The permutations are near endless; what they all demonstrate is that both DraftKings and MGM desperately want to own 100% of their tech stacks. Indeed that was the reason behind DraftKings wanting to migrate away from Kambi and acquiring SBTech at the start of 2020. 

However, despite the Kambi-to-SBTech migration having been largely completed, DraftKings still had to license Genius Sports’ bet builder product in time for the start of the NFL season, which has led many industry watchers to wonder what the group has been doing all this time with the SBTech assets at its disposal. 

In a further twist, Entain’s biggest ‘historic’ brands, such as UK bookmakers Ladbrokes and Coral, have always worked on the OpenBet platform, while more recent ones like bwin are powered internally. And — that’s right you’ve guessed it — BetMGM is built on the bwin platform.

Adding another layer to this complicated picture, OpenBet, which notably powers FanDuel in the U.S., was recently acquired by Endeavor Holdings in a $1.2bn deal.

Strategic choices

Speaking during a recent ‘tech stack’ expert call hosted by Wells Fargo, ex-Bet.Works COO Quinton Singleton said sportsbooks with major ambitions always had to find a balance between vertical integration and third party licensing. While the first option gave the likes of DraftKings the ability to “manage their own destiny by driving innovation, developing proprietary products, and customizing functionality”, it also requires significant financial investment and can be “a timely/complex process”. 

For brands “looking for a quicker entry into a market, often tier 2/3 operators”, third party licensing was the most logical option even if it meant less control over “product/customization and potentially, a higher long-term cost structure”.

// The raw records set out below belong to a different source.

Definition set_connection_counter (x : Z) (w : world) : world :=
  mk_world (rqcbs w) (done_rqcb w) (pcb w) (apq w) (final_request_head w) (requests w)
    (conns w) (threads w) (pipeline_queue_size w) (pipeline_queue_len w) (request_timeout w)
    (done_signalled w) (done_pipe w) (graceful_restart w) (clock_off w) (inc w)
    (pipeline_working_threads w) (exited w) x (trace w).

Definition set_trace (x : list event) (w : world) : world :=
  mk_world (rqcbs w) (done_rqcb w) (pcb w) (apq w) (final_request_head w) (requests w)
    (conns w) (threads w) (pipeline_queue_size w) (pipeline_queue_len w) (request_timeout w)
    (done_signalled w) (done_pipe w) (graceful_restart w) (clock_off w) (inc w)
    (pipeline_working_threads w) (exited w) (connection_counter w) x.

(** The return codes of the pthread calls of one critical section. *)
Record pthread_rc : Type := mk_rc { lock_rc : Z; signal_rc : Z; unlock_rc : Z }.

Definition rc_ok : pthread_rc := mk_rc 0 0 0.

(** * Access to the heap *)

Definition emit (e : event) (w : world) : world := set_trace (trace w ++ [e]) w.

Definition upd_rqcb (i : nat) (f : RQCB -> RQCB) (w : world) : option world :=
  q ← rqcbs w !! i; Some (set_rqcbs (<[i:=f q]> (rqcbs w)) w).

Definition upd_pcb (i : nat) (f : PCB -> PCB) (w : world) : option world :=
  op ← pcb w !! i; p ← op; Some (set_pcb (<[i:=Some (f p)]> (pcb w)) w).

Definition upd_request (r : nat) (f : REQUEST -> REQUEST) (w : world) : option world :=
  rq ← requests w !! r; Some (set_requests (<[r:=f rq]> (requests w)) w).

Definition upd_thread (t : nat) (f : PIPELINE_THREAD -> PIPELINE_THREAD) (w : world) : option world :=
  th ← threads w !! t; Some (set_threads (<[t:=f th]> (threads w)) w).

Definition upd_conn (c : nat) (f : CONN_STATE -> CONN_STATE) (w : world) : option world :=
  cs ← conns w !! c; Some (set_conns (<[c:=f cs]> (conns w)) w).

Definition get_pcb (i : nat) (w : world) : option PCB := op ← pcb w !! i; op.

(** Removing one address from a queue, as TAILQ_REMOVE does. *)
Definition unlink (x : nat) (l : list nat) : list nat := List.filter (fun y => negb (Nat.eqb x y)) l.

(** [queue_len++] and the insertion at the tail, on one RQCB. *)
Definition rqcb_push (r : nat) (q : RQCB) : RQCB :=
  set_queue_len (u32 (queue_len q + 1)) (set_request_head (request_head q ++ [r]) q).

(** * Moving requests between stages *)

(** [to_next_stage]. *)
Definition to_next_stage (rc : pthread_rc) (i r : nat) (w : world) : option world :=
  if lock_rc rc =? 0 then
    w1 ← upd_rqcb i (fun q => set_request_count (u64 (request_count q + 1)) (rqcb_push r q)) w;
    upd_request r (fun rq => set_nstage (u32 (nstage rq + 1)) rq) w1
  else Some w.

(** The wake-up of the event loop: one byte into the pipe, once until it is read. *)
Definition signal_done (w : world) : world :=
  if done_signalled w then w else set_done_pipe (done_pipe w + 1) (set_done_signalled true w).

(** [to_done_stage]. *)
Definition to_done_stage (rc : pthread_rc) (r : nat) (w : world) : world :=
  signal_done
    (if lock_rc rc =? 0
     then set_done_rqcb (let q := rqcb_push r (done_rqcb w) in set_rqst_num (u32 (rqst_num q + 1)) q) w
     else w).

(** The concatenation of the temporary queue of [p] to its first stage [i], in
    [kick_request_queue] and at the start of [send_to_pipeline]. *)
Definition concat_tmp (p i : nat) (pc : PCB) (w : world) : option world :=
  w1 ← upd_rqcb i (fun q => set_queue_len (u32 (queue_len q + tmp_queue_len pc))
                              (set_request_head (request_head q ++ tmp_request_head pc) q)) w;
  w2 ← upd_pcb p (fun pc => set_tmp_queue_len 0 (set_tmp_request_head [] pc)) w1;
  Some (set_apq (unlink p (apq w2)) w2).

(** One iteration of [kick_request_queue], for the pipeline [p] of [apq]; [busy]
    tells which stages another thread has locked. *)
Definition kick_one (busy : nat -> bool) (w : world) (p : nat) : option world :=
  pc ← get_pcb p w;
  match tmp_request_head pc with
  | [] => Some (set_apq (unlink p (apq w)) w)
  | _ => i ← first_rqcbp pc; if busy i then Some w else concat_tmp p i pc w
  end.

(** A loop over the elements a queue had when the loop began. *)
Fixpoint for_each {S} (f : S -> nat -> option S) (s : S) (l : list nat) : option S :=
  match l with
  | [] => Some s
  | x :: l' => s' ← f s x; for_each f s' l'
  end.

(** [kick_request_queue]. *)
Definition kick_request_queue (busy : nat -> bool) (w : world) : option world :=
  for_each (kick_one busy) w (apq w).

(** The stages reached from [i] over [next_rqcb]; [fuel] bounds the walk. *)
Fixpoint stage_chain (fuel : nat) (w : world) (i : option nat) : list nat :=
  match fuel, i with
  | S fuel', Some j =>
      j :: match rqcbs w !! j with
           | Some q => stage_chain fuel' w (next_rqcb q)
           | None => []
           end
  | _, _ => []
  end.

(** [broadcast_signal_to_allqueue]: every stage of every pipeline. *)
Definition broadcast_signal_to_allqueue (w : world) : world :=
  let stages := flat_map (fun op => match op with
                                    | Some pc => stage_chain (length (rqcbs w)) w (first_rqcbp pc)
                                    | None => []
                                    end) (pcb w) in
  set_trace (trace w ++ (EvBroadcast <$> stages)) w.

(** * Connections *)

(** [CS_HOLD] and [CS_RELE]; the count is a [size_t]. *)
Definition CS_HOLD (c : nat) (w : world) : option world :=
  upd_conn c (fun cs => set_ref_cnt (u64 (ref_cnt cs + 1)) cs) w.

Definition CS_RELE (c : nat) (w : world) : option world :=
  cs ← conns w !! c;
  let n := u64 (ref_cnt cs - 1) in
  if n =? 0 then Some (emit (EvFreeConn c) (set_conns (delete c (conns w)) w))
  else Some (set_conns (<[c:=set_ref_cnt n cs]> (conns w)) w).

(** The connection made by [tcp_socket_event_handler] or
    [udp_socket_event_handler], with [connection_made] of data.c. *)
Definition conn_accept (c : nat) (ty fd : Z) (w : world) : world :=
  set_connection_counter (connection_counter w + 1) (set_conns (<[c:=mk_conn ty fd 1]> (conns w)) w).

(** [connection_lost] of data.c: the open-connection count goes down and the
    protocol's session end hook runs. *)
Definition connection_lost (c : nat) (w : world) : world :=
  emit (EvSessionEnd c) (set_connection_counter (connection_counter w - 1) w).

(** [conn_state_cleanup] of server.c. *)
Definition conn_state_cleanup (c : nat) (w : world) : option world :=
  CS_RELE c (connection_lost c w).

(** The [conn_close] operation of a connection: [tcp_conn_close] for TCP, none
    for UDP. *)
Definition conn_close (c : nat) (w : world) : option world :=
  cs ← conns w !! c;
  if ci_type cs =? CSF_TCP
  then Some (emit (EvClose c) (set_conns (<[c:=set_ci_fd (-1) cs]> (conns w)) w))
  else Some w.

(** * Completed requests *)

(** [cleanup_request] on the final queue. *)
Definition cleanup_request (r : nat) (w : world) : option world :=
  let w1 := set_final_request_head (unlink r (final_request_head w)) w in
  rq ← requests w1 !! r;
  let w2 := match data_cleaner rq with Some _ => emit (EvClean (proctocl_data rq)) w1 | None => w1 end in
  w3 ← (match csp rq with Some c => CS_RELE c w2 | None => Some w2 end);
  Some (emit (EvFreeRequest r) (set_requests (delete r (requests w3)) w3)).

(** [clean_protocol_data], which nothing calls: unlike [cleanup_request] it keeps
    the connection and the queue as they are. [mp_free] ignores NULL. *)
Definition clean_protocol_data (rqstp : option nat) (w : world) : option world :=
  match rqstp with
  | None => Some w
  | Some r =>
      rq ← requests w !! r;
      let w1 := match data_cleaner rq with
                | Some _ => if proctocl_data rq =? 0 then w else emit (EvClean (proctocl_data rq)) w
                | None => w
                end in
      Some (emit (EvFreeRequest r) (set_requests (delete r (requests w1)) w1))
  end.

(** [get_done_requests]; [busy] is the outcome of its trylock. *)
Definition get_done_requests (busy : bool) (w : world) : world :=
  match request_head (done_rqcb w) with
  | [] => w
  | l =>
      if busy then w
      else set_done_rqcb (set_queue_len 0 (set_request_head [] (done_rqcb w)))
             (set_final_request_head (final_request_head w ++ l) w)
  end.

(** One iteration of the loop of [done_requests_handler]. [respond] stands for
    the responders of the protocol module; the code [rc] is a variable of the
    whole loop. *)
Definition respond_one (respond : Z -> nat -> Z -> Z -> Z) (s : Z * world) (r : nat)
  : option (Z * world) :=
  let '(rc, w) := s in
  let w := set_pipeline_queue_len (u64 (pipeline_queue_len w - 1)) w in
  rq ← requests w !! r;
  match csp rq with
  | None => Some (rc, w)
  | Some c =>
      _ ← conns w !! c;
      let '(rc, w) :=
        match request_responder rq with
        | Some f => if cancelled rq =? 0
                    then let rc' := respond f c (proctocl_data rq) (flags rq) in
                         (rc', emit (EvRespond r rc') w)
                    else (rc, w)
        | None => (rc, w)
        end in
      w ← (if has_flag rc RESPONDER_DISCONNECT
           then w1 ← conn_close c w; conn_state_cleanup c w1
           else Some w);
      w ← (if has_flag rc RESPONDER_CLEAN then Some w
           else upd_request r (set_data_cleaner None) w);
      w ← cleanup_request r w;
      Some (rc, if graceful_restart w && (pipeline_queue_len w =? 0)
                then broadcast_signal_to_allqueue w else w)
  end.

(** [done_requests_handler]. *)
Definition done_requests_handler (respond : Z -> nat -> Z -> Z -> Z) (busy : nat -> bool) (done_busy : bool)
  (ev : Z) (w : world) : option world :=
  let w1 := if done_signalled w
            then set_done_signalled false (set_done_pipe (Z.max 0 (done_pipe w - 16)) w) else w in
  w2 ← kick_request_queue busy w1;
  match request_head (done_rqcb w2) with
  | [] => Some w2
  | _ =>
      if ev =? EV_TIMEOUT then Some w2
      else
        let w3 := get_done_requests done_busy w2 in
        snd <$> for_each (respond_one respond) (Z.lor RESPONDER_OK RESPONDER_CLEAN, w3)
                  (final_request_head w3)
  end.

(** * Submitting a request *)

(** Taking [r] off the queue of the stage [i]: TAILQ_REMOVE and [queue_len--]. *)
Definition rqcb_drop (r : nat) (q : RQCB) : RQCB :=
  set_queue_len (u32 (queue_len q - 1)) (set_request_head (unlink r (request_head q)) q).

(** From the waiting queue of the stage [i] to the final queue, both counters
    decremented. *)
Definition kick_to_final (i r : nat) (w : world) : option world :=
  w1 ← upd_rqcb i (rqcb_drop r) w;
  let w2 := set_pipeline_queue_len (u64 (pipeline_queue_len w1 - 1)) w1 in
  Some (set_final_request_head (final_request_head w2 ++ [r]) w2).

(** The REQUEST_KICK_OUT branch; the flag is the notice for the event loop. *)
Definition kick_oldest (i : nat) (w : world) : option world :=
  q ← rqcbs w !! i;
  out ← head (request_head q);
  w1 ← upd_request out (set_flags REQUEST_KICK_OUT) w;
  kick_to_final i out w1.

(** One iteration of the REQUEST_TIME_OUT sweep. *)
Definition expire_one (i : nat) (s : world * bool) (r : nat) : option (world * bool) :=
  let '(w, notice) := s in
  rq ← requests w !! r;
  if request_timeout w <? clock_off w - clock rq
  then w1 ← kick_to_final i r w; Some (w1, true)
  else Some (w, notice).

(** The branch of [send_to_pipeline] that found the stage locked. *)
Definition send_blocked (p r : nat) (w : world) : option world :=
  w1 ← upd_pcb p (fun pc => set_tmp_queue_len (u32 (tmp_queue_len pc + 1))
                              (set_tmp_request_head (tmp_request_head pc ++ [r]) pc)) w;
  let w2 := set_pipeline_queue_len (u64 (pipeline_queue_len w1 + 1)) w1 in
  Some (if bool_decide (p ∈ apq w2) then w2 else set_apq (apq w2 ++ [p]) w2).

(** [send_to_pipeline]; [busy] is the failure of its trylock. *)
Definition send_to_pipeline (rc : pthread_rc) (busy : bool) (p r : nat) (fl : Z) (concat : bool) (w : world)
  : option (Z * world) :=
  pc ← get_pcb p w;
  i ← first_rqcbp pc;
  if busy then w1 ← send_blocked p r w; Some (0, w1)
  else
    w1 ← (if concat then concat_tmp p i pc w else Some w);
    q1 ← rqcbs w1 !! i;
    if negb (has_flag fl REQUEST_FORCE) && (pipeline_queue_size w1 <=? queue_len q1)
    then Some (SUBMIT_QUEUE_FULL, w1)
    else
      s2 ← (if has_flag fl REQUEST_FORCE && has_flag fl REQUEST_KICK_OUT
                 && (pipeline_queue_size w1 <=? queue_len q1)
            then w2 ← kick_oldest i w1; Some (w2, true)
            else Some (w1, false));
      q2 ← rqcbs s2.1 !! i;
      s3 ← (if has_flag fl REQUEST_TIME_OUT && negb (request_timeout s2.1 =? 0)
            then for_each (expire_one i) s2 (request_head q2)
            else Some s2);
      let w3 := fst (A:=world) (B:=bool) s3 in
      let notice := snd (A:=world) (B:=bool) s3 in
      w4 ← upd_rqcb i (rqcb_push r) w3;
      let w5 := set_pipeline_queue_len (u64 (pipeline_queue_len w4 + 1)) w4 in
      if negb (signal_rc rc =? 0) then Some (SUBMIT_GENERIC_ERROR, w5)
      else if negb (unlock_rc rc =? 0) then Some (SUBMIT_GENERIC_ERROR, w5)
      else Some (0, if notice then signal_done w5 else w5).

(** The transaction id: seven bits of pipeline number over a 56-bit counter. *)
Definition make_tid (pid n : Z) : Z := u64 (Z.shiftl (Z.land pid 127) 56 + n).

Spotlight Sports Group (SSG) is a media and affiliate group and data provider to betting operators and has developed a ‘betting technology ecosystem’ infographic that will be released shortly. 

While recent M&A news shows the goings on between companies that are well-versed in how the industry works, Harry von Behr, Managing Director (Sport) at SSG, says: “Executives who have been working in the space for some time take it in their stride, but it can be confusing and even frustrating for anyone wanting to launch a sportsbook; or even if they just want to alter their data or pricing feeds. Our ecosystem infographic creates discussion and provides an information resource for the sector, but we also recognise that it’s not the final word and are aware that it doesn’t represent the industry in its entirety.” 

U.S. ownership focus

What cannot be argued is that having a strong tech stack has always been important for online sportsbooks. However, the advent of the betting industry stateside, especially for the biggest brands such as BetMGM and DraftKings, has brought the issue of ownership and having all key bookmaking functions operating in-house into the sharpest focus.  

In fact, thinking back to a BetMGM investor presentation in April, senior management were very bullish on the group’s prospects; and, as recent figures have shown, with good reason. However, the only defensive comments from CEO Adam Greenblatt were around the nature of the Entain-MGM joint venture and how much control it had over its tech stack, risk management and trading capabilities. 

In comments that can now be viewed as highly prescient in light of recent events, he said: “We have trading and risk management teams in Jersey City and Las Vegas. Entain is viewed as being in-house, we have exclusive use of that stack, are the only ones to use it and don’t have to buy in or plug in any other technology or components to operate it.”